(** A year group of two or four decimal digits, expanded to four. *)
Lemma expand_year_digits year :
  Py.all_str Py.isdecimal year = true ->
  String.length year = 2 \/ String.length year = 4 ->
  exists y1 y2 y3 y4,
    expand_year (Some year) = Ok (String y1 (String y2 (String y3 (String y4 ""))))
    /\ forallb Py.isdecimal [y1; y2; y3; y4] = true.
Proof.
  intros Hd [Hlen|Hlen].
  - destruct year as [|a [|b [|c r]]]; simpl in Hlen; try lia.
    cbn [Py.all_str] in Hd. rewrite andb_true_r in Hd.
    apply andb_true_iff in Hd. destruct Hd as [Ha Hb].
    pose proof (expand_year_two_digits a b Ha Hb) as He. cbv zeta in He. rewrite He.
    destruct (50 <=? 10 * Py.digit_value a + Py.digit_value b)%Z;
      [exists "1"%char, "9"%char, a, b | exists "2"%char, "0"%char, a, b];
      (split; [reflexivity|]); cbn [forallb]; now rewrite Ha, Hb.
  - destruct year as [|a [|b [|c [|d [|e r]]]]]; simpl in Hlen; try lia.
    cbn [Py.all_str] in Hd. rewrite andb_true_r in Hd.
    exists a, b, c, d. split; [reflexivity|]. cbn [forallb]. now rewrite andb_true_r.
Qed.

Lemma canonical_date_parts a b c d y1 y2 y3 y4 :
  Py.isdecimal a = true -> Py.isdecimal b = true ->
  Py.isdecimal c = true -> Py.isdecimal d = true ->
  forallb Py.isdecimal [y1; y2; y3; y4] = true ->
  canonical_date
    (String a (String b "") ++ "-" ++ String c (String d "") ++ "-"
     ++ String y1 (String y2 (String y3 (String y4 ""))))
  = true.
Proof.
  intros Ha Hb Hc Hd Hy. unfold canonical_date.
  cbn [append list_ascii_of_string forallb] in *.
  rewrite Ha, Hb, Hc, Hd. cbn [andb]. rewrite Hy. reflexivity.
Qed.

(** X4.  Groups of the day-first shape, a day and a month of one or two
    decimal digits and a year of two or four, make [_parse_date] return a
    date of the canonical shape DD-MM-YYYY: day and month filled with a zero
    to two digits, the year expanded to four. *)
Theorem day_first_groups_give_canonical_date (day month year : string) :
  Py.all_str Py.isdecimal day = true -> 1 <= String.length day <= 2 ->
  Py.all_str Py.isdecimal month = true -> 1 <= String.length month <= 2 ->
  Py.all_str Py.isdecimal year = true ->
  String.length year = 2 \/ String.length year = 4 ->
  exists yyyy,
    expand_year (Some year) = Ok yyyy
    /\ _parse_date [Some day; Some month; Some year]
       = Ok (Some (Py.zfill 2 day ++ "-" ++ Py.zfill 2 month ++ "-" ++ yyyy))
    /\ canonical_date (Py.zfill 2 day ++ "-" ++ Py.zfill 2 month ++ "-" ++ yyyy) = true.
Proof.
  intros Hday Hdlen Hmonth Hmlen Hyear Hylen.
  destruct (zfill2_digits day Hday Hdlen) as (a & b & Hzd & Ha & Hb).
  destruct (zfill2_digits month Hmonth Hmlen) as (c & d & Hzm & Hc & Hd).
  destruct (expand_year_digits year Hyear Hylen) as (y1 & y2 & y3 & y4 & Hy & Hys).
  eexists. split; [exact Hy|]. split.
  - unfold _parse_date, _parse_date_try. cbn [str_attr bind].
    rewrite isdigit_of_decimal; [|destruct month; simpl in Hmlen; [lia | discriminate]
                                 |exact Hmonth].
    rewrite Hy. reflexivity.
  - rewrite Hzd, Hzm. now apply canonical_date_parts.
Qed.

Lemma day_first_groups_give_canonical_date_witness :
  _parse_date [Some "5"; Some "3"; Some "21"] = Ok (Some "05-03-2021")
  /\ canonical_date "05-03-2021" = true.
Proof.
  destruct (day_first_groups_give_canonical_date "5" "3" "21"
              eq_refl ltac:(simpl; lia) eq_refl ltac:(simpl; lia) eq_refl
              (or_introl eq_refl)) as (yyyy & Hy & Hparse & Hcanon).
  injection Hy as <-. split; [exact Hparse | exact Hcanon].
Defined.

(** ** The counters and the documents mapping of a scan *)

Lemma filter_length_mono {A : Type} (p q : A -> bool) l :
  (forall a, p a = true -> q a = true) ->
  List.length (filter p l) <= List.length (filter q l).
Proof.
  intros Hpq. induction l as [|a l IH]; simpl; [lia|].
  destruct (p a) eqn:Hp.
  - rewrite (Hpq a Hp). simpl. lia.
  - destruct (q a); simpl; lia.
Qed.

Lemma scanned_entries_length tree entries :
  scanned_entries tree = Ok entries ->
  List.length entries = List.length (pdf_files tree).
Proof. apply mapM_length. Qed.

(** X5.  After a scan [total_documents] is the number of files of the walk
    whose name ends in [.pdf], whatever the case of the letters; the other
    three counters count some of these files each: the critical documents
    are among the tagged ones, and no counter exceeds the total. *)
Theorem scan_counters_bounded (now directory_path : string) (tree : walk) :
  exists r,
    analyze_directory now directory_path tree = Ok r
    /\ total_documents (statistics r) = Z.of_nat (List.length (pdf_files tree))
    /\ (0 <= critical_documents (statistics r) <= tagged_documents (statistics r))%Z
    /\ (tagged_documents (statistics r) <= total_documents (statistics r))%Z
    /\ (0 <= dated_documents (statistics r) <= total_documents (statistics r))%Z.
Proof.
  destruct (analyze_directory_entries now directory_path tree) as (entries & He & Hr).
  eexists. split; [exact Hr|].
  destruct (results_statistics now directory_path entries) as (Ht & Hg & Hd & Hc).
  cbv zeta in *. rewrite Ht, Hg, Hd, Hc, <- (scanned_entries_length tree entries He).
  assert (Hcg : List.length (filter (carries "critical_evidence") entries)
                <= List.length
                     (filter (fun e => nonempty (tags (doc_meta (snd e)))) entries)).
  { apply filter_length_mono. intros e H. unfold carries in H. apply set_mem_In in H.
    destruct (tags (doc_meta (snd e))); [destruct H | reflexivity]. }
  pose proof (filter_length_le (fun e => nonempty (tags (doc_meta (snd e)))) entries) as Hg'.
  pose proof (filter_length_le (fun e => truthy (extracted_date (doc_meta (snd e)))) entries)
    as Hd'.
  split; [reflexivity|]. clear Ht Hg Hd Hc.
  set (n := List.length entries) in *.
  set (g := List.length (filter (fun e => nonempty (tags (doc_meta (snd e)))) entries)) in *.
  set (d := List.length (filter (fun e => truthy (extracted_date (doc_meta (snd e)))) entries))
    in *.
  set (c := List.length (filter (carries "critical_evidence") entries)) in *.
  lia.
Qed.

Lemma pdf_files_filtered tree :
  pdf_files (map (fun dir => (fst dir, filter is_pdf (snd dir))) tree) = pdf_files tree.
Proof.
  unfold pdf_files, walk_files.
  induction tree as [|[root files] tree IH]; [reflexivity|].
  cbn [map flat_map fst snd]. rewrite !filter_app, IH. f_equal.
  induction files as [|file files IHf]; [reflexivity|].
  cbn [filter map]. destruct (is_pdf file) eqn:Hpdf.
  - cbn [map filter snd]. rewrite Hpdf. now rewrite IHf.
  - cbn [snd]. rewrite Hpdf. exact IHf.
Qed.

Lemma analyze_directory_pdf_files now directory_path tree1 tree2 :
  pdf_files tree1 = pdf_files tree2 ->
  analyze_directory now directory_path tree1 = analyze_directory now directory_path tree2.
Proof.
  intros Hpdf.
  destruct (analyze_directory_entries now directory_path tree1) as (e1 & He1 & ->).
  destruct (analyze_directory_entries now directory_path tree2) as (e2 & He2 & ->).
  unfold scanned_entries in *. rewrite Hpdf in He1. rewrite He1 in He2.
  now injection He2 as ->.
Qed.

Problem
The full set of records should be duplicated exactly.

Task response
(** A year group of two or four decimal digits, expanded to four. *)
Lemma expand_year_digits year :
  Py.all_str Py.isdecimal year = true ->
  String.length year = 2 \/ String.length year = 4 ->
  exists y1 y2 y3 y4,
    expand_year (Some year) = Ok (String y1 (String y2 (String y3 (String y4 ""))))
    /\ forallb Py.isdecimal [y1; y2; y3; y4] = true.
Proof.
  intros Hd [Hlen|Hlen].
  - destruct year as [|a [|b [|c r]]]; simpl in Hlen; try lia.
    cbn [Py.all_str] in Hd. rewrite andb_true_r in Hd.
    apply andb_true_iff in Hd. destruct Hd as [Ha Hb].
    pose proof (expand_year_two_digits a b Ha Hb) as He. cbv zeta in He. rewrite He.
    destruct (50 <=? 10 * Py.digit_value a + Py.digit_value b)%Z;
      [exists "1"%char, "9"%char, a, b | exists "2"%char, "0"%char, a, b];
      (split; [reflexivity|]); cbn [forallb]; now rewrite Ha, Hb.
  - destruct year as [|a [|b [|c [|d [|e r]]]]]; simpl in Hlen; try lia.
    cbn [Py.all_str] in Hd. rewrite andb_true_r in Hd.
    exists a, b, c, d. split; [reflexivity|]. cbn [forallb]. now rewrite andb_true_r.
Qed.

Lemma canonical_date_parts a b c d y1 y2 y3 y4 :
  Py.isdecimal a = true -> Py.isdecimal b = true ->
  Py.isdecimal c = true -> Py.isdecimal d = true ->
  forallb Py.isdecimal [y1; y2; y3; y4] = true ->
  canonical_date
    (String a (String b "") ++ "-" ++ String c (String d "") ++ "-"
     ++ String y1 (String y2 (String y3 (String y4 ""))))
  = true.
Proof.
  intros Ha Hb Hc Hd Hy. unfold canonical_date.
  cbn [append list_ascii_of_string forallb] in *.
  rewrite Ha, Hb, Hc, Hd. cbn [andb]. rewrite Hy. reflexivity.
Qed.

(** X4.  Groups of the day-first shape, a day and a month of one or two
    decimal digits and a year of two or four, make [_parse_date] return a
    date of the canonical shape DD-MM-YYYY: day and month filled with a zero
    to two digits, the year expanded to four. *)
Theorem day_first_groups_give_canonical_date (day month year : string) :
  Py.all_str Py.isdecimal day = true -> 1 <= String.length day <= 2 ->
  Py.all_str Py.isdecimal month = true -> 1 <= String.length month <= 2 ->
  Py.all_str Py.isdecimal year = true ->
  String.length year = 2 \/ String.length year = 4 ->
  exists yyyy,
    expand_year (Some year) = Ok yyyy
    /\ _parse_date [Some day; Some month; Some year]
       = Ok (Some (Py.zfill 2 day ++ "-" ++ Py.zfill 2 month ++ "-" ++ yyyy))
    /\ canonical_date (Py.zfill 2 day ++ "-" ++ Py.zfill 2 month ++ "-" ++ yyyy) = true.
Proof.
  intros Hday Hdlen Hmonth Hmlen Hyear Hylen.
  destruct (zfill2_digits day Hday Hdlen) as (a & b & Hzd & Ha & Hb).
  destruct (zfill2_digits month Hmonth Hmlen) as (c & d & Hzm & Hc & Hd).
  destruct (expand_year_digits year Hyear Hylen) as (y1 & y2 & y3 & y4 & Hy & Hys).
  eexists. split; [exact Hy|]. split.
  - unfold _parse_date, _parse_date_try. cbn [str_attr bind].
    rewrite isdigit_of_decimal; [|destruct month; simpl in Hmlen; [lia | discriminate]
                                 |exact Hmonth].
    rewrite Hy. reflexivity.
  - rewrite Hzd, Hzm. now apply canonical_date_parts.
Qed.

Lemma day_first_groups_give_canonical_date_witness :
  _parse_date [Some "5"; Some "3"; Some "21"] = Ok (Some "05-03-2021")
  /\ canonical_date "05-03-2021" = true.
Proof.
  destruct (day_first_groups_give_canonical_date "5" "3" "21"
              eq_refl ltac:(simpl; lia) eq_refl ltac:(simpl; lia) eq_refl
              (or_introl eq_refl)) as (yyyy & Hy & Hparse & Hcanon).
  injection Hy as <-. split; [exact Hparse | exact Hcanon].
Defined.

(** ** The counters and the documents mapping of a scan *)

Lemma filter_length_mono {A : Type} (p q : A -> bool) l :
  (forall a, p a = true -> q a = true) ->
  List.length (filter p l) <= List.length (filter q l).
Proof.
  intros Hpq. induction l as [|a l IH]; simpl; [lia|].
  destruct (p a) eqn:Hp.
  - rewrite (Hpq a Hp). simpl. lia.
  - destruct (q a); simpl; lia.
Qed.

Lemma scanned_entries_length tree entries :
  scanned_entries tree = Ok entries ->
  List.length entries = List.length (pdf_files tree).
Proof. apply mapM_length. Qed.

(** X5.  After a scan [total_documents] is the number of files of the walk
    whose name ends in [.pdf], whatever the case of the letters; the other
    three counters count some of these files each: the critical documents
    are among the tagged ones, and no counter exceeds the total. *)
Theorem scan_counters_bounded (now directory_path : string) (tree : walk) :
  exists r,
    analyze_directory now directory_path tree = Ok r
    /\ total_documents (statistics r) = Z.of_nat (List.length (pdf_files tree))
    /\ (0 <= critical_documents (statistics r) <= tagged_documents (statistics r))%Z
    /\ (tagged_documents (statistics r) <= total_documents (statistics r))%Z
    /\ (0 <= dated_documents (statistics r) <= total_documents (statistics r))%Z.
Proof.
  destruct (analyze_directory_entries now directory_path tree) as (entries & He & Hr).
  eexists. split; [exact Hr|].
  destruct (results_statistics now directory_path entries) as (Ht & Hg & Hd & Hc).
  cbv zeta in *. rewrite Ht, Hg, Hd, Hc, <- (scanned_entries_length tree entries He).
  assert (Hcg : List.length (filter (carries "critical_evidence") entries)
                <= List.length
                     (filter (fun e => nonempty (tags (doc_meta (snd e)))) entries)).
  { apply filter_length_mono. intros e H. unfold carries in H. apply set_mem_In in H.
    destruct (tags (doc_meta (snd e))); [destruct H | reflexivity]. }
  pose proof (filter_length_le (fun e => nonempty (tags (doc_meta (snd e)))) entries) as Hg'.
  pose proof (filter_length_le (fun e => truthy (extracted_date (doc_meta (snd e)))) entries)
    as Hd'.
  split; [reflexivity|]. clear Ht Hg Hd Hc.
  set (n := List.length entries) in *.
  set (g := List.length (filter (fun e => nonempty (tags (doc_meta (snd e)))) entries)) in *.
  set (d := List.length (filter (fun e => truthy (extracted_date (doc_meta (snd e)))) entries))
    in *.
  set (c := List.length (filter (carries "critical_evidence") entries)) in *.
  lia.
Qed.

Lemma pdf_files_filtered tree :
  pdf_files (map (fun dir => (fst dir, filter is_pdf (snd dir))) tree) = pdf_files tree.
Proof.
  unfold pdf_files, walk_files.
  induction tree as [|[root files] tree IH]; [reflexivity|].
  cbn [map flat_map fst snd]. rewrite !filter_app, IH. f_equal.
  induction files as [|file files IHf]; [reflexivity|].
  cbn [filter map]. destruct (is_pdf file) eqn:Hpdf.
  - cbn [map filter snd]. rewrite Hpdf. now rewrite IHf.
  - cbn [snd]. rewrite Hpdf. exact IHf.
Qed.

Lemma analyze_directory_pdf_files now directory_path tree1 tree2 :
  pdf_files tree1 = pdf_files tree2 ->
  analyze_directory now directory_path tree1 = analyze_directory now directory_path tree2.
Proof.
  intros Hpdf.
  destruct (analyze_directory_entries now directory_path tree1) as (e1 & He1 & ->).
  destruct (analyze_directory_entries now directory_path tree2) as (e2 & He2 & ->).
  unfold scanned_entries in *. rewrite Hpdf in He1. rewrite He1 in He2.
  now injection He2 as ->.
Qed.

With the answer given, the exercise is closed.